Zveza radioamaterjev Slovenije Association of Radio Amateurs of Slovenia
- Abbreviation: ZRS
- Type: Non-profit organization
- Purpose: Advocacy, education
- Location(s): Ljubljana, Slovenia ​JN76tm;
- Region served: Slovenia
- Official language: Slovene
- President: Bojan Majhenič S52ME
- Affiliations: International Amateur Radio Union
- Website: http://www.hamradio.si/

= Association of Radio Amateurs of Slovenia =

Amateur radio association

The Association of Radio Amateurs of Slovenia (Zveza radioamaterjev Slovenije, acronym ZRS) is the national non-profit organization for amateur radio enthusiasts in Slovenia.

== Overview ==
Key membership benefits of ZRS include the sponsorship of amateur radio operating awards and radio contests. ZRS also supports local competitions in Amateur Radio Direction Finding as well as a national team that travels to regional and world championship events.
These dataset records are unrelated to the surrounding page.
(** ** Resharing ([ecdsa/resharing]) *)

Section resharing.
Context `{PeerText} `{PartySort}.
Context (key : Keyshare) (peerstore : list PeerID) (SID : string).

Definition resharing_Ready (readyPeers excludedPeers : list PeerID) : error + bool :=
  inr (length readyPeers =? length peerstore)%nat.

Definition resharing_ValidCoordinators : list PeerID :=
  filter (fun p => existsb (fun q => bool_decide (Pretty q = Pretty p)) (ks_Peers key) = true) peerstore.

Definition resharing_StartParams (readyPeers : list PeerID) : bytes :=
  MarshalParams {| sp_OldThreshold := ks_Threshold key;
                   sp_OldSubset := PeersIntersection (ks_Peers key) peerstore |}.

(** [slices.Sort] on peers: byte order. *)
Definition sort_ids (l : list PeerID) : list PeerID := merge_sort String.le l.

(** [validateStartParams]; it sorts the subset of the parameters in place, so the
    sorted parameters are those that are used. *)
Definition validateStartParams (params : startParams) : res startParams :=
  if sp_OldThreshold params <=? 0 then Err "threshold too small"
  else if Z.of_nat (length (sp_OldSubset params)) <? sp_OldThreshold params
  then Err "threshold bigger then subset"
  else
    let sorted := sort_ids (sp_OldSubset params) in
    let keyPeers := sort_ids (ks_Peers key) in
    if negb (length keyPeers =? 0)%nat
       && negb (bool_decide (sorted = PeersIntersection keyPeers peerstore))
    then Err "invalid peers subset in start params"
    else Ok {| sp_OldThreshold := sp_OldThreshold params; sp_OldSubset := sorted |}.

Definition resharing_unmarshallStartParams (paramBytes : bytes) : res startParams :=
  params ← UnmarshalParams paramBytes; validateStartParams params.

(** [sortParties]: the old parties keep their places; a write past the end of the
    slice panics, an unfilled place is nil. *)
Fixpoint place_parties (oldPeers : list PeerID) (parties : list PartyID)
    (newParties : list (option PartyID)) (index : nat) : res (list (option PartyID)) :=
  match parties with
  | [] => Ok newParties
  | party :: parties' =>
      let peerID := match Decode (pid_Id party) with Ok p => p | _ => "" end in
      if negb (IsParticipant Pretty peerID oldPeers) then
        if (index <? length newParties)%nat then
          place_parties oldPeers parties'
            (<[index := Some {| pid_Id := pid_Id party; pid_Index := Z.of_nat index |}]> newParties)
            (S index)
        else Panic
      else place_parties oldPeers parties' newParties index
  end.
ZRS represents the interests of Slovenian amateur radio operators before Slovenian and international telecommunications regulatory authorities. ZRS also publishes a membership magazine called CQ ZRS.

ZRS was the sponsoring organization for the 2000 World Radiosport Team Championships held in Ljubljana. ZRS is the national member society representing Slovenia in the International Amateur Radio Union.